Однако все эти вопросы не столько декларативно обсуждаются, сколько возникают невольно, порожденные рассказами о множестве людских судеб. Перед читателем мелькает калейдоскоп сценок человеческого поведения - иногда это лишь мимолетная зарисовка, иногда более обстоятельное изложение с упоминанием предыстории персонажа и его дальнейшей судьбы, выходящей за рамки Чумного Года. Мать, решившаяся ума после скоропостижной кончины единственной дочери; лодочник, самоотверженно заботящийся о своей заболевшей семье; молодой купец, сам принимающий роды у смертельно больной жены, потому что в городе невозможно найти повитуху, и многие другие примеры бескорыстной любви, благородства, самопожертвования... Но есть и лекари-шарлатаны, бессовестно вымогающие у бедняков последние их сбережения на заведомо бесполезные и даже вредоносные снадобья против чумы, и безжалостные сиделки, измывающиеся над беспомощными больными, и незадачливые воришки, которые промышляют в зараженных домах и подчас становятся жертвами собственной алчности, и горожане, бегущие из запертых домов и оставляющие ближайших родственников умирать в полном одиночестве... Словом, в небольшой по объему книге перед читателем предстает как бы вся "человеческая комедия" множество судеб, множество жизненных и нравственных ситуаций...

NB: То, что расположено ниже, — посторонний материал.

Lemma region_leb_trans (a b c : region) :
  region_leb a b = true -> region_leb b c = true -> region_leb a c = true.
Proof.
  destruct a as [[s1 e1] r1], b as [[s2 e2] r2], c as [[s3 e3] r3].
  unfold region_leb.
  destruct (Z.ltb_spec s1 s2), (Z.ltb_spec s2 s3), (Z.ltb_spec s1 s3),
           (Z.eqb_spec s1 s2), (Z.eqb_spec s2 s3), (Z.eqb_spec s1 s3);
    try lia; cbn; try discriminate; try reflexivity.
  destruct (Z.ltb_spec e1 e2), (Z.ltb_spec e2 e3), (Z.ltb_spec e1 e3),
           (Z.eqb_spec e1 e2), (Z.eqb_spec e2 e3), (Z.eqb_spec e1 e3);
    try lia; cbn; try discriminate; try reflexivity.
  apply string_leb_trans.
Qed.

Lemma insert_region_perm (r : region) (l : list region) :
  Permutation (insert_region r l) (r :: l).
Proof.
  induction l as [ | x l IH]; [reflexivity | ].
  cbn [insert_region]. destruct (region_leb r x); [reflexivity | ].
  rewrite IH. apply perm_swap.
Qed.

Lemma sort_regions_perm (l : list region) : Permutation (sort_regions l) l.
Proof.
  induction l as [ | r l IH]; [reflexivity | ].
  cbn [sort_regions fold_right]. fold (sort_regions l).
  rewrite insert_region_perm. now constructor.
Qed.

Lemma insert_region_sorted (r : region) (l : list region) :
  StronglySorted (fun a b => region_leb a b = true) l ->
  StronglySorted (fun a b => region_leb a b = true) (insert_region r l).
Proof.
  induction 1 as [ | x l Hs IH Hx]; [repeat constructor | ].
  cbn [insert_region]. destruct (region_leb r x) eqn:Hrx.
  - constructor; [now constructor | ]. constructor; [exact Hrx | ].
    apply Forall_forall. intros y Hy.
    apply (region_leb_trans r x y Hrx).
    now apply (proj1 (Forall_forall _ _) Hx).
  - constructor; [exact IH | ].
    apply Forall_forall. intros y Hy.
    apply (Permutation_in _ (insert_region_perm r l)) in Hy.
    destruct Hy as [<- | Hy].
    + destruct (region_leb_total x r) as [H | H]; [exact H | congruence].
    + now apply (proj1 (Forall_forall _ _) Hx).
Qed.

Lemma sort_regions_sorted (l : list region) :
  StronglySorted (fun a b => region_leb a b = true) (sort_regions l).
Proof.
  induction l as [ | r l IH]; [constructor | ].
  cbn [sort_regions fold_right]. now apply insert_region_sorted.
Qed.

(** A list of areas has one sorted arrangement only. *)
Lemma sorted_regions_unique (l1 l2 : list region) :
  StronglySorted (fun a b => region_leb a b = true) l1 ->
  StronglySorted (fun a b => region_leb a b = true) l2 ->
  Permutation l1 l2 -> l1 = l2.
Proof.
  intros H1. revert l2. induction H1 as [ | a l1 Hs1 IH Ha];
    intros l2 H2 Hp.
  - now apply Permutation_nil in Hp.
  - destruct H2 as [ | b l2 Hs2 Hb];
      [apply Permutation_sym, Permutation_nil in Hp; discriminate | ].
    assert (Hab : a = b).
    { apply region_leb_antisym.
      - assert (Hin : In b (a :: l1))
          by (apply (Permutation_in _ (Permutation_sym Hp)); now left).
        destruct Hin as [-> | Hin];
          [destruct (region_leb_total b b); assumption | ].
        now apply (proj1 (Forall_forall _ _) Ha).
      - assert (Hin : In a (b :: l2))
          by (apply (Permutation_in _ Hp); now left).
        destruct Hin as [-> | Hin];
          [destruct (region_leb_total a a); assumption | ].
        now apply (proj1 (Forall_forall _ _) Hb). }
    subst b. f_equal. apply IH; [exact Hs2 | ].
    now apply Permutation_cons_inv in Hp.
Qed.

Lemma check_regions_false (l : list region) (last : option Z) :
  check_regions last false l = false.
Proof.
  revert last. induction l as [ | [[s e] r] l IH]; intros last;
    [reflexivity | ].
  cbn [check_regions]. destruct last as [le | ]; [ | apply IH].
  destruct (le =? 0); [apply IH | ].
  destruct (negb (le =? s)); apply IH.
Qed.

Lemma check_regions_joins (l : list region) :
  forall a,
    check_regions (Some (snd (fst a))) true l = true
    <-> (forall pre x y post, a :: l = pre ++ x :: y :: post -> joins x y).
Proof.
  induction l as [ | b l IH]; intros a.
  - cbn [check_regions]. split; [ | reflexivity].
    intros _ pre x y post H. destruct pre as [ | p [ | q pre]]; discriminate.
  - destruct b as [[s e] r]. cbn [check_regions].
    pose proof (IH (s, e, r)) as IH'. cbn [fst snd] in IH'.
    assert (Hstep : joins a (s, e, r) ->
              (check_regions (Some e) true l = true
               <-> (forall pre x y post,
                       a :: (s, e, r) :: l = pre ++ x :: y :: post ->
                       joins x y))).
    { intros Hj. split.
      - intros H pre x y post Heq. destruct pre as [ | p pre].
        + injection Heq as <- <- _. exact Hj.
        + injection Heq as _ Heq.
          apply (proj1 IH' H pre x y post Heq).
      - intros H. apply (proj2 IH'). intros pre x y post Heq.
        apply (H (a :: pre) x y post). cbn [app]. now rewrite Heq. }
    destruct (Z.eqb_spec (snd (fst a)) 0) as [H0 | H0];
      [ | destruct (Z.eqb_spec (snd (fst a)) s) as [Hs | Hs]]; cbn [negb].
    + apply Hstep. now left.
    + apply Hstep. now right.
    + rewrite check_regions_false. split; [discriminate | ].
      intros H. destruct (H [] a (s, e, r) l eq_refl) as [Hj | Hj];
        cbn [fst snd] in Hj; contradiction.
Qed.

(** X12: [check_memory_usage] returns True exactly when, in the sorted
    list of all recorded areas, every area ends where the next one
    starts; one gap or one overlap anywhere makes it False.  An area
    that ends at byte 0 is the exception: the loop tests [if last_end:]
    and skips the comparison after it. *)
Theorem check_memory_usage_joins tiff :
  check_memory_usage tiff = true
  <-> (forall pre x y post,
          sort_regions (recorded_areas tiff) = pre ++ x :: y :: post ->
          joins x y).
Proof.
  unfold check_memory_usage.
  destruct (sort_regions (recorded_areas tiff)) as [ | a l].
  - split; [ | reflexivity].
    intros _ pre x y post H. destruct pre; discriminate.
  - destruct a as [[s e] r]. cbn [check_regions].
    apply (check_regions_joins l (s, e, r)).
Qed.

(** X13: the answer of [check_memory_usage] does not depend on the
    order in which the areas were recorded: two files whose recorded
    areas are the same up to their order get the same answer. *)
Theorem check_memory_usage_order tiff tiff' :
  Permutation (recorded_areas tiff) (recorded_areas tiff') ->
  sort_regions (recorded_areas tiff) = sort_regions (recorded_areas tiff')
  /\ check_memory_usage tiff = check_memory_usage tiff'.
Proof.
  intros Hp.
  assert (Hs : sort_regions (recorded_areas tiff)
               = sort_regions (recorded_areas tiff')).
  { apply sorted_regions_unique; try apply sort_regions_sorted.
    rewrite !sort_regions_perm. exact Hp. }
  split; [exact Hs | ]. unfold check_memory_usage. now rewrite Hs.
Qed.

Lemma check_memory_usage_joins_witness :
  check_memory_usage
    {| first_byte := 0; data := []; endian := little; IFD0 := 0;
       IFD_list := [];
       memory_usage := [(60, 100, "b"%string); (0, 50, "a"%string)] |}
  = false.
Proof.
  match goal with
  | |- check_memory_usage ?t = false =>
      destruct (check_memory_usage t) eqn:Hc; [ | reflexivity];
        destruct (proj1 (check_memory_usage_joins t) Hc
                        [] (0, 50, "a"%string) (60, 100, "b"%string) []
                        eq_refl) as [H | H]; discriminate H
  end.
Defined.

Lemma check_memory_usage_order_witness :
  check_memory_usage
    {| first_byte := 0; data := []; endian := little; IFD0 := 0;
       IFD_list := [];
       memory_usage := [(8, 26, "d"%string); (0, 8, "h"%string)] |}
  = check_memory_usage
      {| first_byte := 0; data := []; endian := little; IFD0 := 0;
         IFD_list := [];
         memory_usage := [(0, 8, "h"%string); (8, 26, "d"%string)] |}.
Proof.
  apply check_memory_usage_order. apply perm_swap.
Defined.

(** ** TIFFfile.is_contiguous *)




Lemma np_ne_false a b :
  np_ne a b = Ok false -> num_val a = num_val b.
Proof.
  unfold np_ne, np_cmp. destruct (is_int_num a && is_int_num b);
    [ | discriminate].
  intros H. injection H as H. apply negb_false_iff in H.
  now apply Z.eqb_eq.
Qed.

Lemma np_ne_true a b :
  np_ne a b = Ok true -> num_val a <> num_val b.
Proof.
  unfold np_ne, np_cmp. destruct (is_int_num a && is_int_num b);
    [ | discriminate].
  intros H. injection H as H. apply negb_true_iff in H.
  now apply Z.eqb_neq.
Qed.




(** ** What get_samples returns, and when it does not *)

Lemma filterM_none {A} (f : A -> result bool) (xs : list A) :
  (forall x, In x xs -> f x = Ok false) -> filterM f xs = Ok [].
Proof.
  induction xs as [ | x xs IH]; intros H; [reflexivity | ].
  cbn [filterM]. rewrite (H x) by now left. cbn [bind].
  rewrite IH by (intros y Hy; apply H; now right). reflexivity.
Qed.

(** X15: when every directory of the file carries a NewSubfileType
    entry with an integer other than the selector (and so also for a
    file without directories), no directory is selected and
    [get_samples] raises NameError (the names bound in the first turn
    of its loop are read after the loop); it does not return an empty
    list of channels. *)
Theorem get_samples_nothing_selected env tiff subfile_type :
  (forall ifd, In ifd (IFD_list tiff) ->
               exists n, declares ifd "NewSubfileType" (PNum n)
                         /\ is_int_num n = true
                         /\ num_val n <> subfile_type) ->
  select_ifds tiff subfile_type = Ok []
  /\ get_samples env tiff subfile_type = Raise NameError.
Proof.
  intros H.
  assert (Hsel : select_ifds tiff subfile_type = Ok []).
  { unfold select_ifds. apply filterM_none. intros ifd Hin.
    destruct (H ifd Hin) as (n & Hd & Hn & Hne).
    unfold selected. rewrite (declares_get_value _ _ _ _ Hd). cbn [bind].
    rewrite np_eq_int by (exact Hn || reflexivity). cbn [num_val].
    apply Z.eqb_neq in Hne. now rewrite Hne. }
  split; [exact Hsel | ]. unfold get_samples. now rewrite Hsel.
Qed.

Lemma get_samples_nothing_selected_witness :
  exists tiff,
    Files.opened little 1
      (Files.header_bytes 8 ++ Files.directory_bytes [(254, 4, 1, 1)] 0) 0
    = Some (Ok tiff)
    /\ length (IFD_list tiff) = 1%nat
    /\ get_samples (Files.plain_env little) tiff 0 = Raise NameError.
Proof.
  eexists. split; [vm_compute; reflexivity | ].
  split; [reflexivity | ].
  apply get_samples_nothing_selected.
  intros ifd [<- | []]. exists (Np uint32 1).
  split; [eexists; split; reflexivity | ]. split; [reflexivity | discriminate].
Defined.
(** Neither [cleanup] nor [abort] assigns the worker field. *)
Lemma cleanup_worker env st :
  wandb_process (self (cleanup env st).2) = wandb_process (self st).
Proof.
  unfold cleanup. unfold_m.
  destruct (_done (self st)); simpl; [done|].
  destruct (interface (self st)); simpl; [|done].
  destruct (raises env _ _); simpl; [done|].
  destruct (wandb_process (self st)); simpl; [|done].
  destruct (raises env _ _); simpl; [done|].
  destruct (record_q (self st)); simpl; [|done].
  destruct (raises env _ _); simpl; [done|].
  destruct (result_q (self st)); simpl; [|done].
  by destruct (raises env _ _).
Qed.

Lemma exec_worker env op st :
  wandb_process (self (exec env op st).2) = wandb_process (self st).
Proof.
  destruct op; simpl; [apply cleanup_worker|].
  unfold abort, terminate. unfold_m.
  destruct (wandb_process (self st)) as [p|] eqn:Hp; simpl; [|done].
  destruct (w_kind p); simpl; [|done].
  destruct (raises env _ _); simpl; [done|].
  by rewrite cleanup_worker.
Qed.

(** [abort] on a handle that is torn down, when the worker is a process:
    one [terminate] call and nothing else; it raises what that call
    raises. *)
Lemma abort_done_process env st p :
  _done (self st) = true →
  wandb_process (self st) = Some p →
  w_kind p = MpProcess →
  abort env st =
    (match raises env (trace (world st)) WorkerTerminate with
     | Some e => Raise e
     | None => Ok tt
     end,
     {| self := self st; world := record WorkerTerminate (world st) |}).
Proof.
  intros Hd Hp Hk. unfold abort, terminate. unfold_m. rewrite Hp, Hk. simpl.
  destruct (raises env _ _); simpl; [done|]. by rewrite cleanup_done.
Qed.

(** A sequence of teardown calls on a handle that is torn down. *)
Lemma run_done_exact env ops st p :
  _done (self st) = true →
  wandb_process (self st) = Some p →
  self (run env ops st) = self st ∧
  main_module (world (run env ops st)) = main_module (world st) ∧
  next_queue (world (run env ops st)) = next_queue (world st) ∧
  trace (world (run env ops st)) =
    trace (world st) ++ replicate (terminates p ops) WorkerTerminate.
Proof.
  revert st. induction ops as [|op ops IH]; intros st Hd Hp.
  { unfold terminates, aborts. simpl.
    destruct (w_kind p); simpl; by rewrite app_nil_r. }
  simpl. destruct op; simpl.
  - rewrite cleanup_done by done.
    destruct (IH st Hd Hp) as (H1 & H2 & H3 & H4). by split_and!.
  - destruct (w_kind p) eqn:Hk.
    + rewrite (abort_done_process env st p Hd Hp Hk). simpl.
      destruct (IH {| self := self st;
                      world := record WorkerTerminate (world st) |} Hd Hp)
        as (H1 & H2 & H3 & H4).
      split_and!; try done.
      rewrite H4. simpl. rewrite <- app_assoc. unfold terminates, aborts.
      by rewrite Hk.
    + rewrite (abort_thread_raises env st p Hp Hk). simpl.
      destruct (IH st Hd Hp) as (H1 & H2 & H3 & H4). split_and!; try done.
      rewrite H4. unfold terminates. by rewrite Hk.
Qed.

(** C1 (amended): once a first [cleanup] or [abort] has completed on a
    launched handle, take any further sequence of [cleanup] and [abort]
    calls. It leaves the handle as it is, with the done flag set, and the
    entry module and the queue counter as they are; the calls it makes are
    exactly one [terminate] for each [abort] of the sequence when the
    worker is a process, and none when it is a thread: no join and no
    queue operation. In the state it reaches, [cleanup] is a no-op: it
    returns, makes no call and changes nothing. There [abort] on a process
    makes the one call [terminate], changes nothing on the handle, and
    returns unless that call raises; [abort] on a thread makes no call and
    changes nothing. Over the whole sequence [close] is called exactly
    once on the record queue and exactly once on the result queue. *)
Theorem teardown_once env st0 rq sq op ops st1 :
  launched (self st0) rq sq →
  exec env op st0 = (Ok tt, st1) →
  ∃ p,
    wandb_process (self st1) = Some p ∧
    _done (self st1) = true ∧
    self (run env ops st1) = self st1 ∧
    main_module (world (run env ops st1)) = main_module (world st1) ∧
    next_queue (world (run env ops st1)) = next_queue (world st1) ∧
    trace (world (run env ops st1)) =
      trace (world st1) ++ replicate (terminates p ops) WorkerTerminate ∧
    cleanup env (run env ops st1) = (Ok tt, run env ops st1) ∧
    (w_kind p = MpProcess →
     abort env (run env ops st1) =
       (match raises env (trace (world (run env ops st1))) WorkerTerminate
        with
        | Some e => Raise e
        | None => Ok tt
        end,
        {| self := self (run env ops st1);
           world := record WorkerTerminate (world (run env ops st1)) |})) ∧
    (w_kind p = BackendThread →
     (abort env (run env ops st1)).2 = run env ops st1) ∧
    ∃ calls, trace (world (run env ops st1)) = trace (world st0) ++ calls ∧
             closes rq calls = 1%nat ∧ closes sq calls = 1%nat.
Proof.
  intros Hl Hop.
  destruct (exec_ok _ _ _ _ _ _ Hl Hop) as [Hd [n Hn]].
  assert (Hp : is_Some (wandb_process (self st1))).
  { pose proof (exec_worker env op st0) as Hw. rewrite Hop in Hw.
    simpl in Hw. rewrite Hw. by destruct Hl as (_ & _ & _ & _ & ? & _). }
  destruct Hp as [p Hp]. exists p.
  destruct (run_done_exact env ops st1 p Hd Hp) as (Hs & Hm & Hq & Ht).
  assert (Hd' : _done (self (run env ops st1)) = true) by by rewrite Hs.
  assert (Hp' : wandb_process (self (run env ops st1)) = Some p)
    by by rewrite Hs.
  split_and!; try done.
  - by apply cleanup_done.
  - intros Hk. by apply abort_done_process with p.
  - intros Hk. by rewrite (abort_thread_raises env _ p Hp' Hk).
  - exists (replicate n WorkerTerminate ++ cleanup_steps rq sq
            ++ replicate (terminates p ops) WorkerTerminate).
    destruct Hl as (_ & _ & _ & Hne & _).
    destruct (closes_cleanup_steps rq sq Hne) as [Hc1 Hc2].
    rewrite Ht, Hn, !closes_app, !closes_terminates, Hc1, Hc2.
    by rewrite <- !app_assoc.
Qed.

Любопытно, что два века спустя тему сопротивления общества теперь уже социальной заразе, на сходном материале, будет решать Альбер Камю, избравший эпиграфом к своей "Чуме" строки из Дефо. По той же модели, впервые предложенной в "Дневнике", - утверждают некоторые английские исследователи построены и романы Г. Уэллса, повествующие о сопротивлении общества глобальному стихийному бедствию.

То, что "Чума" или "Война миров" - романы, хотя в каком-то смысле "романы без героя", ни у кого не вызывает сомнения. С "Дневником Чумного Года" сложнее: долгое время шли даже споры о том, художественное это произведение или исторический очерк {Отразилось это и в произвольном варьировании названия произведения в XVIII-XIX веках - в некоторых изданиях ему давали название: "История лондонской чумы" или "История Великой лондонской чумы 1665 года", что заранее задавало отношение к нему как к историческому сочинению.}. Над этим вопросом размышлял еще Вальтер Скотт, сказавший про "Дневник": "Удивительное, ни на что не похожее сочинение - и роман, и исторический труд" {W. Scott on Defoe's Life and Works // Defoe. The Critical Heritage. Lad.. 1972. P. 66.}.

Продолжаются эти дискуссии и в нашем столетии. Так, американский исследователь Уотсон Николсон, автор фундаментального труда об историко-литературных источниках "Дневника", пытался доказать, что перед нами не художественное, а историческое сочинение на основании "той простой истины, что в "Дневнике" нет ни одного существенного утверждения, которое не было бы основано на историческом факте" {Nicholson W. The Historical Sources of Defoe's Journal of the Plague Ycar. Boston, 1919. P. 3.}. Исследователь исходил из спорной посылки, что роман должен опираться на вымысел.